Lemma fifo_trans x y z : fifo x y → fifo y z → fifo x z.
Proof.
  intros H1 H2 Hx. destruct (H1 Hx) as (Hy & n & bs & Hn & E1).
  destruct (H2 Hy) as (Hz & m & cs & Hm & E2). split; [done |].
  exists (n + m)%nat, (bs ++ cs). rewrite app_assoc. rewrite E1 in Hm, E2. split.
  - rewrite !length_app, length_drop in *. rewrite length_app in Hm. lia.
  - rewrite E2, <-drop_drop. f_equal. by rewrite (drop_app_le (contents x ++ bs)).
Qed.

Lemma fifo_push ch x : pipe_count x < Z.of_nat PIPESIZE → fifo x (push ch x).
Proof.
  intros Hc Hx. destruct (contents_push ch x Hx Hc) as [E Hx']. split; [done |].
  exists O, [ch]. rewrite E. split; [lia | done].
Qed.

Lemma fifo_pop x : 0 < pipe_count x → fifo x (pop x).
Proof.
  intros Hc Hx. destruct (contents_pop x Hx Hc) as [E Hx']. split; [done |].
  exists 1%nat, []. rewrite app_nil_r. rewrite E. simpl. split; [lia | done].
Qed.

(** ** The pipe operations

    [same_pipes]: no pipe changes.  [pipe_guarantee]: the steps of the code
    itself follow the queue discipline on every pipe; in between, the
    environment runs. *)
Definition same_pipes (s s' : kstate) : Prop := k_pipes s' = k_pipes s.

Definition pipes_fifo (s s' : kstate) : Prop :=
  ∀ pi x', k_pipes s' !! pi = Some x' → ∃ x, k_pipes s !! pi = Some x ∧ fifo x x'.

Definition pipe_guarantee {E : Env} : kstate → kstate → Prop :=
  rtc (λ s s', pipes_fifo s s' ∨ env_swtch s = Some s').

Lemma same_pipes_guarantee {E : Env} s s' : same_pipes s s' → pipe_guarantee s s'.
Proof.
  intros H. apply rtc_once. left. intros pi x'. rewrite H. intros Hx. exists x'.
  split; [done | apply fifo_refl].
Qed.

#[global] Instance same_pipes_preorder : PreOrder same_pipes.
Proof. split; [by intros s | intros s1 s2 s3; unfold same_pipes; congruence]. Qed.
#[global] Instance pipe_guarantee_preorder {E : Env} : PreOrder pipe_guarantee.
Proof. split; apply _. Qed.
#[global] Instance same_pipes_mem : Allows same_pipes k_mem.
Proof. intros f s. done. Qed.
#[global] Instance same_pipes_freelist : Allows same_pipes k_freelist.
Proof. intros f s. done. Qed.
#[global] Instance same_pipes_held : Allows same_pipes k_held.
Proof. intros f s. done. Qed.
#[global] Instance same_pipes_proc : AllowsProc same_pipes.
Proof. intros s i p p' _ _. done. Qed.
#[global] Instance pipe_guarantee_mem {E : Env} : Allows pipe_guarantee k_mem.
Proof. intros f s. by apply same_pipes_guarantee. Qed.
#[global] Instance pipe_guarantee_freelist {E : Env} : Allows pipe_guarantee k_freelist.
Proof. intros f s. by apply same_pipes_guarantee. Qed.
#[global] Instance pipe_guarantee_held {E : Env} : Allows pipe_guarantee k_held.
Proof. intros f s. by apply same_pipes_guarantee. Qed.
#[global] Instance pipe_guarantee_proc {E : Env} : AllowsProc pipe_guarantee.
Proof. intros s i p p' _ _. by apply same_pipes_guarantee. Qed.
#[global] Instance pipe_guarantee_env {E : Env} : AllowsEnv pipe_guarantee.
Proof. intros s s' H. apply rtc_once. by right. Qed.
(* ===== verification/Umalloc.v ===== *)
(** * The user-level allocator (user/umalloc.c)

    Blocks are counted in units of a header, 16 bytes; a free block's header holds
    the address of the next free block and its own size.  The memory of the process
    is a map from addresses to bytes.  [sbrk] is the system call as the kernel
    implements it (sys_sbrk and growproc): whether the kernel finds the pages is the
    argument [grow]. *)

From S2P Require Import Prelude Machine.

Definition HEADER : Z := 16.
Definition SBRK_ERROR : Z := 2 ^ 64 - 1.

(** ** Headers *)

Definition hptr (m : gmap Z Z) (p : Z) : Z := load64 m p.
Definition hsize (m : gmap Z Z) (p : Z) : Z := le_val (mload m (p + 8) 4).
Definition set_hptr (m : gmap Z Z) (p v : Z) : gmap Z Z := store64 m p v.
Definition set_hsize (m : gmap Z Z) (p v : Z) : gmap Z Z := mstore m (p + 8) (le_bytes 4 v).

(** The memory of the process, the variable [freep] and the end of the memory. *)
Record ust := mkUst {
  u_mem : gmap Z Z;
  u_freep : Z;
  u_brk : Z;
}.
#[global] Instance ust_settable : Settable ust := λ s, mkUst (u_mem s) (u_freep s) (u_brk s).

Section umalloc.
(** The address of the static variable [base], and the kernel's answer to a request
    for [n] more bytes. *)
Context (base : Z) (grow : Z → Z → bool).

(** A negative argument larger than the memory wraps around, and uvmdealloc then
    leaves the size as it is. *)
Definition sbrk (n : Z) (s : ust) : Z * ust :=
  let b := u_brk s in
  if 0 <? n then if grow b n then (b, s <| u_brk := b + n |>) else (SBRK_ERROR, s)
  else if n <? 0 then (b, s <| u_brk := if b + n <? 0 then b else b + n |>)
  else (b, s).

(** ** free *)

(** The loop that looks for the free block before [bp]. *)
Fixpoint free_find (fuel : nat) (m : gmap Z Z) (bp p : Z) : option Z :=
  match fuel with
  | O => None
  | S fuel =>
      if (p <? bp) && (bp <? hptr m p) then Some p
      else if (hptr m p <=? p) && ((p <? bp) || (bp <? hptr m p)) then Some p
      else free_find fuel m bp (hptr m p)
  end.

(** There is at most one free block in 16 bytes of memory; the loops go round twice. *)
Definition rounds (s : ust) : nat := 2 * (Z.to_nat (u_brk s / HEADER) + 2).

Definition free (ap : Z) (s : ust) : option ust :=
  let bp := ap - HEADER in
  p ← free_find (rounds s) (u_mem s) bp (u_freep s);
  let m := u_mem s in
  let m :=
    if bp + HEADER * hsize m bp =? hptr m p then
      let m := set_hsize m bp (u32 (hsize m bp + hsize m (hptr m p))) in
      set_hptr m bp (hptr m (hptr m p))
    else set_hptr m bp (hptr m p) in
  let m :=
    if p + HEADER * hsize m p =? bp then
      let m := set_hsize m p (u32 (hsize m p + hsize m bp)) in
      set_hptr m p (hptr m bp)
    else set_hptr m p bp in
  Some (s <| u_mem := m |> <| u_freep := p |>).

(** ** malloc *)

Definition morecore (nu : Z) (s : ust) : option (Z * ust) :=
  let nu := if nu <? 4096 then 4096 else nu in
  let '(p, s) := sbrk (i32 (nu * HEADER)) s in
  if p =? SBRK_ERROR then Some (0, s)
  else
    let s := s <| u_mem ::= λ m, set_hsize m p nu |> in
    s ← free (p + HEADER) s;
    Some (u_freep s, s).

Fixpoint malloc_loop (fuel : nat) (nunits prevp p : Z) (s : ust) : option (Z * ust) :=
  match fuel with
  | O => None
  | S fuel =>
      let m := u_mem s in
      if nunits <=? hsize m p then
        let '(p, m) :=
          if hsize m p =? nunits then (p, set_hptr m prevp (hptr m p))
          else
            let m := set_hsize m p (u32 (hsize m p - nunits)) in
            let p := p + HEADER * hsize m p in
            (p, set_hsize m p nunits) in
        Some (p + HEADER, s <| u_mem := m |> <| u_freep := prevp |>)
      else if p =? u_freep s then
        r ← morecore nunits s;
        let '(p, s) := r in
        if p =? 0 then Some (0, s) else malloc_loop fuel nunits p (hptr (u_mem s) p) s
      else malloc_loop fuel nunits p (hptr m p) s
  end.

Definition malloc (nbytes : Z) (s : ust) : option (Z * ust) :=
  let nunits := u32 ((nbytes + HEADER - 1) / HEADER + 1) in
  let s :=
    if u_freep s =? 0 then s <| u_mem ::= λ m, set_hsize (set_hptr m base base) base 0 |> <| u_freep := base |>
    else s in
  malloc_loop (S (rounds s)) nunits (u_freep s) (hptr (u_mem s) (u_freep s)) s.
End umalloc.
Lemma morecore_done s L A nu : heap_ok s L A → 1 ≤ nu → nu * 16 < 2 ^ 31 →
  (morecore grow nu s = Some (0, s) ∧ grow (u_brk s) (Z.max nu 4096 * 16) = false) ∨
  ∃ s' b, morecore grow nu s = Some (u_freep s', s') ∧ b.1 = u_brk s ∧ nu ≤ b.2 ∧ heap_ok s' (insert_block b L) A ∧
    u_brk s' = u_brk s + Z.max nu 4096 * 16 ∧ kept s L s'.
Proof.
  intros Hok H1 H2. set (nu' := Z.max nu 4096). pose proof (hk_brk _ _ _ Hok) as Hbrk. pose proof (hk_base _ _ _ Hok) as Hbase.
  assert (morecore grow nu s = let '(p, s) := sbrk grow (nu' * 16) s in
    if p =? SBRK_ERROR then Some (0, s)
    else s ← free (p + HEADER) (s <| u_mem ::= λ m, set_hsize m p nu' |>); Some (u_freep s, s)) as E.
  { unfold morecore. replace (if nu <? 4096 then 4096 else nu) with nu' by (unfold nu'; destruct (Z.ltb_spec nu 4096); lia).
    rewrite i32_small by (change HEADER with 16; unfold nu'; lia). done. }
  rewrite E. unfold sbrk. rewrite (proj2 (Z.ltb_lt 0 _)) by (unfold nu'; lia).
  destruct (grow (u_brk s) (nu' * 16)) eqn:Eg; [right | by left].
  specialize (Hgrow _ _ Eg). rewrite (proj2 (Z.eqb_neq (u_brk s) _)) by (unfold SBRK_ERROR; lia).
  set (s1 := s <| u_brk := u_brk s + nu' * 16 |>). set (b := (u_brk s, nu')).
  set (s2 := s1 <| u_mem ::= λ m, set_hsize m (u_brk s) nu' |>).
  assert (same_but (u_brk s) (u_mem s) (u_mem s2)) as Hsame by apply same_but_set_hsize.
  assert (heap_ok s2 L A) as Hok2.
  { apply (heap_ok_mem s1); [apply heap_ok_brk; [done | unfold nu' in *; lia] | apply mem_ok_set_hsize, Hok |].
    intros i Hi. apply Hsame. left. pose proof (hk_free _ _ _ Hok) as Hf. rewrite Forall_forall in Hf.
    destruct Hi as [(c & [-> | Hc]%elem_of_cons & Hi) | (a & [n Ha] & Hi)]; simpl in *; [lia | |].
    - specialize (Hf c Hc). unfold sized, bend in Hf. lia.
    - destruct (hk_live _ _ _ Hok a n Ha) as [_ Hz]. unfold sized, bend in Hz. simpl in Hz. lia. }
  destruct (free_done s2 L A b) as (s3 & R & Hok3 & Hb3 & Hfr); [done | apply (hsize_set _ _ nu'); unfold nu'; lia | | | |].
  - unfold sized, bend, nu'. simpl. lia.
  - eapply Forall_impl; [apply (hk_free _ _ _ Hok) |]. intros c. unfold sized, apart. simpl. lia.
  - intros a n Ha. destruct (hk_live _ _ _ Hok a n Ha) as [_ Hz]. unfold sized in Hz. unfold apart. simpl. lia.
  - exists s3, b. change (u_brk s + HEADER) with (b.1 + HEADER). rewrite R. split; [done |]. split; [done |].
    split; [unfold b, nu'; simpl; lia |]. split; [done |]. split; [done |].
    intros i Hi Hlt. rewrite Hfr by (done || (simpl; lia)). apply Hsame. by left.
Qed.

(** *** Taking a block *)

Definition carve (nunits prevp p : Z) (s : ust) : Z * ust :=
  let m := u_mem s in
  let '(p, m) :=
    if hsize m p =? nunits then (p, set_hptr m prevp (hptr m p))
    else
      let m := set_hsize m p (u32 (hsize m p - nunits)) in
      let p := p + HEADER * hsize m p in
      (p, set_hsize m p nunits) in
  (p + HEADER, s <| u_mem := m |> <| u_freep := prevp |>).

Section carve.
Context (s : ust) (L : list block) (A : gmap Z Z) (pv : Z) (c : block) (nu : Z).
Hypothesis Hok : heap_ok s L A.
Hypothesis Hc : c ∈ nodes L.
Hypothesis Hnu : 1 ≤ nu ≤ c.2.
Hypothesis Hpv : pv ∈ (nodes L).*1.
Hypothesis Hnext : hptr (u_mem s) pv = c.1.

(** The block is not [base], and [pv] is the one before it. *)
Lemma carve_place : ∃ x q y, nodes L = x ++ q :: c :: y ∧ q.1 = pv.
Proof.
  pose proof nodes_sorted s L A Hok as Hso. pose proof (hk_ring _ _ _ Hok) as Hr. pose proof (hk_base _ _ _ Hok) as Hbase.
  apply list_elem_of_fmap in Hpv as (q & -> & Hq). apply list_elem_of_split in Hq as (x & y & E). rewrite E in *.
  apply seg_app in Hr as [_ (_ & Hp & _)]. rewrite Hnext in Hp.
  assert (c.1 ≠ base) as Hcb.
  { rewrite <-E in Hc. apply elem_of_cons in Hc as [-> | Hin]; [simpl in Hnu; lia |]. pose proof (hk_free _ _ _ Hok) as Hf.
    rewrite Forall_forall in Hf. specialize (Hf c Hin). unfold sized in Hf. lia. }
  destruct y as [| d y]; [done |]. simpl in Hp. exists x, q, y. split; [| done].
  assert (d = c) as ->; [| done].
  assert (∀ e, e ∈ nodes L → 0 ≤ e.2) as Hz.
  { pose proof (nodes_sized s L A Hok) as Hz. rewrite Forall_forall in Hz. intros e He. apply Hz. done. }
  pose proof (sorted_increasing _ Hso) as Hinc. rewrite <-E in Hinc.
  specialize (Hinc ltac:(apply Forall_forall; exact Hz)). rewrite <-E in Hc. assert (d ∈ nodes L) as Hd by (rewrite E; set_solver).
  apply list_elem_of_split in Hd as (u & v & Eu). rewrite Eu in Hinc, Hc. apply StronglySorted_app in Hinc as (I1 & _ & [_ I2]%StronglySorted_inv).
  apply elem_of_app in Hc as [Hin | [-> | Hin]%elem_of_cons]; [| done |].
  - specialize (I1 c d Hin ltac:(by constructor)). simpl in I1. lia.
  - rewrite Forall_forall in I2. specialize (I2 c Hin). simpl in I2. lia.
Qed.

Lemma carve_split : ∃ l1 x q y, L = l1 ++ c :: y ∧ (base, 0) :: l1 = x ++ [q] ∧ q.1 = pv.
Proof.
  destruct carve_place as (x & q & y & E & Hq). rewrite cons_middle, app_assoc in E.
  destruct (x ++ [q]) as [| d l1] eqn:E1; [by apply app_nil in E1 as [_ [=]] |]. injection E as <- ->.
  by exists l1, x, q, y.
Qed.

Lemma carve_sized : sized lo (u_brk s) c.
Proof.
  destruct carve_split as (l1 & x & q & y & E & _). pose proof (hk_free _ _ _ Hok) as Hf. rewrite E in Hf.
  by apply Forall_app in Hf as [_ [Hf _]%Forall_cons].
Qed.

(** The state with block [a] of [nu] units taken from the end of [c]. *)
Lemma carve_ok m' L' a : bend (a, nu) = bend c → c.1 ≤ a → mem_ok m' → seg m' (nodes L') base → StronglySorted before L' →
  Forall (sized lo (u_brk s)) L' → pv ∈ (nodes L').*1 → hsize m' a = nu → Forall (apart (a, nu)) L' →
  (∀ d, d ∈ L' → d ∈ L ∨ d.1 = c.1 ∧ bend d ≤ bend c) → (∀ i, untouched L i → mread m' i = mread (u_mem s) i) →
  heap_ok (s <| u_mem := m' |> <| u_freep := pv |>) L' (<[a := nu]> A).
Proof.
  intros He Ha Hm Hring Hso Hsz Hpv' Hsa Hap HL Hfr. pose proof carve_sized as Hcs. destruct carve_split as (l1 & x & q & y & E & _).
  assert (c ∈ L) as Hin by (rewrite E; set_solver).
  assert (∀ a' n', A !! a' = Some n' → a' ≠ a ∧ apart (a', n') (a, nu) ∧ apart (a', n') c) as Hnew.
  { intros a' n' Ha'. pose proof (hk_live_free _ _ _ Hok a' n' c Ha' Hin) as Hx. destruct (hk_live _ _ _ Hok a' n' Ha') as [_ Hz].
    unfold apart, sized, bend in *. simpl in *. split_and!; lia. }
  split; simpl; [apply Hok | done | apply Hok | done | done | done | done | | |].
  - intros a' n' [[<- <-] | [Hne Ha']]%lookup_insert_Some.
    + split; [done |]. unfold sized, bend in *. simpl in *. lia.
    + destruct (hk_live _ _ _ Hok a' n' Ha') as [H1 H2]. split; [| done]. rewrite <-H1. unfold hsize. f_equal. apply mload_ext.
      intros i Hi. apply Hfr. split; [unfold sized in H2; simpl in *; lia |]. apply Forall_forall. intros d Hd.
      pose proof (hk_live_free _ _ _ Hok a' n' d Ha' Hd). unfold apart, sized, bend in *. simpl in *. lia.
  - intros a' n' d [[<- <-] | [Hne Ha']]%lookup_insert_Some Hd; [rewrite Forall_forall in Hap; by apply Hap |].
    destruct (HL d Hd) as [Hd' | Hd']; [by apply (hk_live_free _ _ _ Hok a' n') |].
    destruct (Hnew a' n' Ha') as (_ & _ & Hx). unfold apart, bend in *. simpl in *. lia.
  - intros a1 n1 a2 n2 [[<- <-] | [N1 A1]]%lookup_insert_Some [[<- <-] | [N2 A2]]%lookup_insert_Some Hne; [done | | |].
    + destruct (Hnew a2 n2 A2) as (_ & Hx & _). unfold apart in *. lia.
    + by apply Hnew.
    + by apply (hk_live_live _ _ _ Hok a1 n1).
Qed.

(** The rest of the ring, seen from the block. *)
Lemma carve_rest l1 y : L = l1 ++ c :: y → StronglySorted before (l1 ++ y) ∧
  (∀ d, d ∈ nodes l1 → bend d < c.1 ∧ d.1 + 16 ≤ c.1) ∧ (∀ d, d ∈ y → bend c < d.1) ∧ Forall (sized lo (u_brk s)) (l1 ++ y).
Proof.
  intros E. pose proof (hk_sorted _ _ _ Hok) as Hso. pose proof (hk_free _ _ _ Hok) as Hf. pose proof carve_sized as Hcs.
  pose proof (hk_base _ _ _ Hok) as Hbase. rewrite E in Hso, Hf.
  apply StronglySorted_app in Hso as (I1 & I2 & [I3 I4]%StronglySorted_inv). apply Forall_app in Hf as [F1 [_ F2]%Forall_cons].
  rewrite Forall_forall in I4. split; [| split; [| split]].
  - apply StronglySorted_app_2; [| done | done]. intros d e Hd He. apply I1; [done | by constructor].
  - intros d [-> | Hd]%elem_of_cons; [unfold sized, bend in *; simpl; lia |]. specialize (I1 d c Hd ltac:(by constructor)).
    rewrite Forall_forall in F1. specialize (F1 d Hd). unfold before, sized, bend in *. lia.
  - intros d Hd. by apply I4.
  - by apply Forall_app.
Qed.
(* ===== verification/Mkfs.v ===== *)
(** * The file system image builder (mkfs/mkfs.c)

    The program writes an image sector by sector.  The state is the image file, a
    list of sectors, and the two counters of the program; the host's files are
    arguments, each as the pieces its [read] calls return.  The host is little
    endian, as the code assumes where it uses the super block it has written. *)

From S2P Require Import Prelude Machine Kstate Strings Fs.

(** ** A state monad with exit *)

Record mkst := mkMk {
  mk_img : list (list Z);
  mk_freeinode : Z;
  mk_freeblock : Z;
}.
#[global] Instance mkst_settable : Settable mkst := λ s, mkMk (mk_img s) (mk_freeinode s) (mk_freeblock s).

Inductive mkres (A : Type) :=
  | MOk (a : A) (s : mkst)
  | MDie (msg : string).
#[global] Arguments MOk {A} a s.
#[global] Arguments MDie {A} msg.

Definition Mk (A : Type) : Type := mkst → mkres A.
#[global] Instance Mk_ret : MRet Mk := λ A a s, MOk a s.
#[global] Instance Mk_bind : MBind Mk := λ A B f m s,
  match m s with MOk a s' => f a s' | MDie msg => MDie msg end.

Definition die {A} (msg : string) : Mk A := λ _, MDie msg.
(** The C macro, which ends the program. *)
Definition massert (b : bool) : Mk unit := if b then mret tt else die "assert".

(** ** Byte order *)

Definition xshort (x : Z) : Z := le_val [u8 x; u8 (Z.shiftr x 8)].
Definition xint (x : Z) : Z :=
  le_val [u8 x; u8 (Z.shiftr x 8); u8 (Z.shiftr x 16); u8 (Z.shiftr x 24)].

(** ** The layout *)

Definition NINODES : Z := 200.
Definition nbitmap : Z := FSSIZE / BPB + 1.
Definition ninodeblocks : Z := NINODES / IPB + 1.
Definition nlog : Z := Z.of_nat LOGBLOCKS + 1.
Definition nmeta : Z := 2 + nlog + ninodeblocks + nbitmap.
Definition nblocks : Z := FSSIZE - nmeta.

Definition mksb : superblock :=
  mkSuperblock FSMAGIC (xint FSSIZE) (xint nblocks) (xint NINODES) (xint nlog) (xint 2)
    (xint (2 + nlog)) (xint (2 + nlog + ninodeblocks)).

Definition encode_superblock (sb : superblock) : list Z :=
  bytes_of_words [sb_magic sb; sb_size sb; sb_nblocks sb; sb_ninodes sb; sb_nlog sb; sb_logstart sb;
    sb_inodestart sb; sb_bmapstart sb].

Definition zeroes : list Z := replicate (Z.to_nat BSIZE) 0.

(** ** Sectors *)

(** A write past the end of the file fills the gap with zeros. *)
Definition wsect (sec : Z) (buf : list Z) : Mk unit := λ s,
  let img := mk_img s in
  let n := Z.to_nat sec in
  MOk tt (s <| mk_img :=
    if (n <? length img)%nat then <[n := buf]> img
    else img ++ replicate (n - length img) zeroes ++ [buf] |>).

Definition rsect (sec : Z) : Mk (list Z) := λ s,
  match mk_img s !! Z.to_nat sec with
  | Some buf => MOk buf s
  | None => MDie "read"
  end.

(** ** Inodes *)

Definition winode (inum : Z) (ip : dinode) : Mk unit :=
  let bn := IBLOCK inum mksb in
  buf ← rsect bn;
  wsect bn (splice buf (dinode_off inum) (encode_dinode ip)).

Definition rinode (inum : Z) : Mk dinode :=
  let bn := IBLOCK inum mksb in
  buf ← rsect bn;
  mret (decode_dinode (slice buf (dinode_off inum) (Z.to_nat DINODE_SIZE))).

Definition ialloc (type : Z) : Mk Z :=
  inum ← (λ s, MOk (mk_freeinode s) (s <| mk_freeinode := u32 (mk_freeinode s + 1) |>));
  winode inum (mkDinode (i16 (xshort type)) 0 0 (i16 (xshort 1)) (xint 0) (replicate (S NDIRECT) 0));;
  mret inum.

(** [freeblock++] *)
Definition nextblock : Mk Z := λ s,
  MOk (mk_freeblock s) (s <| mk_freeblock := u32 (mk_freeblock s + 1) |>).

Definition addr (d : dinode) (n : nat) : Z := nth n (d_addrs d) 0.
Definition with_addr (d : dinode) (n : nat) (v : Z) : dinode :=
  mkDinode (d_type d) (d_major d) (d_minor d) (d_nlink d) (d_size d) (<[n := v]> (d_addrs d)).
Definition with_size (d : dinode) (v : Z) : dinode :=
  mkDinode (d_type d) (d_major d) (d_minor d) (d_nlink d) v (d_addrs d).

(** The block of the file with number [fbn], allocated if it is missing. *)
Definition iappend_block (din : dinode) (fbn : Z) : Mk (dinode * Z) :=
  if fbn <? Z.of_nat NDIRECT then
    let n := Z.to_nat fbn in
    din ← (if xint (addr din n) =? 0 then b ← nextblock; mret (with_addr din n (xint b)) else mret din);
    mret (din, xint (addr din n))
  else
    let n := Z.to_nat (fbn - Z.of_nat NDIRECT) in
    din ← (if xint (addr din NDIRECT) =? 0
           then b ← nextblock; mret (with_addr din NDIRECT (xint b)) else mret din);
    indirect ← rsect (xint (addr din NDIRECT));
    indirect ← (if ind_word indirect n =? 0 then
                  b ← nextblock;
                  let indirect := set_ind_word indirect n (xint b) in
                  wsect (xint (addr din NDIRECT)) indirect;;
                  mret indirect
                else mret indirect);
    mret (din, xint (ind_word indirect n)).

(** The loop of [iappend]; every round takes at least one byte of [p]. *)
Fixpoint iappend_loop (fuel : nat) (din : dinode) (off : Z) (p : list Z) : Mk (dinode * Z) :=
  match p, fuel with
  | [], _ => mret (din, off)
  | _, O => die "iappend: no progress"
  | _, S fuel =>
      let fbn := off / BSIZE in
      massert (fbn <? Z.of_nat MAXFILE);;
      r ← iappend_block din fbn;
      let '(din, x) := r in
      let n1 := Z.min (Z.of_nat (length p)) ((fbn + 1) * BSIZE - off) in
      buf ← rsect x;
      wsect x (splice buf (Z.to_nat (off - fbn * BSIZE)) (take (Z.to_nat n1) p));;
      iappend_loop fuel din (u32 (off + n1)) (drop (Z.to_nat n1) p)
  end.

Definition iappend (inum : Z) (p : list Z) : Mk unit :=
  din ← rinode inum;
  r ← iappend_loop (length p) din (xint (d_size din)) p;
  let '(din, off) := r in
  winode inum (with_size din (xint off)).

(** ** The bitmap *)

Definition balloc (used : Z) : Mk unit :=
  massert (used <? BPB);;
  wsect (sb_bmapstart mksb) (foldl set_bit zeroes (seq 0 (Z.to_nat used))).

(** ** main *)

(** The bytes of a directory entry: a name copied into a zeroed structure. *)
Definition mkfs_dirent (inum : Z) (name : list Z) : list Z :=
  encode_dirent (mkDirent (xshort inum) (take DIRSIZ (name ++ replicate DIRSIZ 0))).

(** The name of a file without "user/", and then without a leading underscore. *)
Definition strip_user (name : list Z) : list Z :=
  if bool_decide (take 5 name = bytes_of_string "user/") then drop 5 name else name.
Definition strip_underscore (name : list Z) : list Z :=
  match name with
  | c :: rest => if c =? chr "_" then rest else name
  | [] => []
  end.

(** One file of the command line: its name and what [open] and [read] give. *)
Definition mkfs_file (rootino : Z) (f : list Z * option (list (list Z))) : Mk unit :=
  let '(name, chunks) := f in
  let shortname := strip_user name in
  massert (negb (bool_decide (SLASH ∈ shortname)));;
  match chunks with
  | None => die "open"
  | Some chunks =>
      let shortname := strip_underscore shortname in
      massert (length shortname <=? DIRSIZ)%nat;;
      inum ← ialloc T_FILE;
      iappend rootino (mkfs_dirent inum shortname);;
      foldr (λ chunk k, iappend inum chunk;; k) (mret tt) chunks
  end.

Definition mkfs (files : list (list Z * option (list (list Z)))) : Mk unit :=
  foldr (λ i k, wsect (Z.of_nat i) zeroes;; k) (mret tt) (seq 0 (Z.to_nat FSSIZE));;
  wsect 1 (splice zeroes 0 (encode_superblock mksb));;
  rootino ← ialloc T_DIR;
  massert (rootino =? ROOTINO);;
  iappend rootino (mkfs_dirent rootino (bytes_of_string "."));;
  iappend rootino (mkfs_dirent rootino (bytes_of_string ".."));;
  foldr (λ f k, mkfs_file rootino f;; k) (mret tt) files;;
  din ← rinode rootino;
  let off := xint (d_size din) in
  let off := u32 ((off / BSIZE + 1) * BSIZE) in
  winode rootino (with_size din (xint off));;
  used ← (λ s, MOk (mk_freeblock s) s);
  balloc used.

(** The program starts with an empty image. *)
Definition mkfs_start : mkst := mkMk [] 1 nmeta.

--- --- ---

Without changing anything, quote the lines from the top of the data to the line that contains "kstate → kstate", including that line.

Lemma fifo_trans x y z : fifo x y → fifo y z → fifo x z.
Proof.
  intros H1 H2 Hx. destruct (H1 Hx) as (Hy & n & bs & Hn & E1).
  destruct (H2 Hy) as (Hz & m & cs & Hm & E2). split; [done |].
  exists (n + m)%nat, (bs ++ cs). rewrite app_assoc. rewrite E1 in Hm, E2. split.
  - rewrite !length_app, length_drop in *. rewrite length_app in Hm. lia.
  - rewrite E2, <-drop_drop. f_equal. by rewrite (drop_app_le (contents x ++ bs)).
Qed.

Lemma fifo_push ch x : pipe_count x < Z.of_nat PIPESIZE → fifo x (push ch x).
Proof.
  intros Hc Hx. destruct (contents_push ch x Hx Hc) as [E Hx']. split; [done |].
  exists O, [ch]. rewrite E. split; [lia | done].
Qed.

Lemma fifo_pop x : 0 < pipe_count x → fifo x (pop x).
Proof.
  intros Hc Hx. destruct (contents_pop x Hx Hc) as [E Hx']. split; [done |].
  exists 1%nat, []. rewrite app_nil_r. rewrite E. simpl. split; [lia | done].
Qed.

(** ** The pipe operations

    [same_pipes]: no pipe changes.  [pipe_guarantee]: the steps of the code
    itself follow the queue discipline on every pipe; in between, the
    environment runs. *)
Definition same_pipes (s s' : kstate) : Prop := k_pipes s' = k_pipes s.

Definition pipes_fifo (s s' : kstate) : Prop :=
  ∀ pi x', k_pipes s' !! pi = Some x' → ∃ x, k_pipes s !! pi = Some x ∧ fifo x x'.

Definition pipe_guarantee {E : Env} : kstate → kstate → Prop :=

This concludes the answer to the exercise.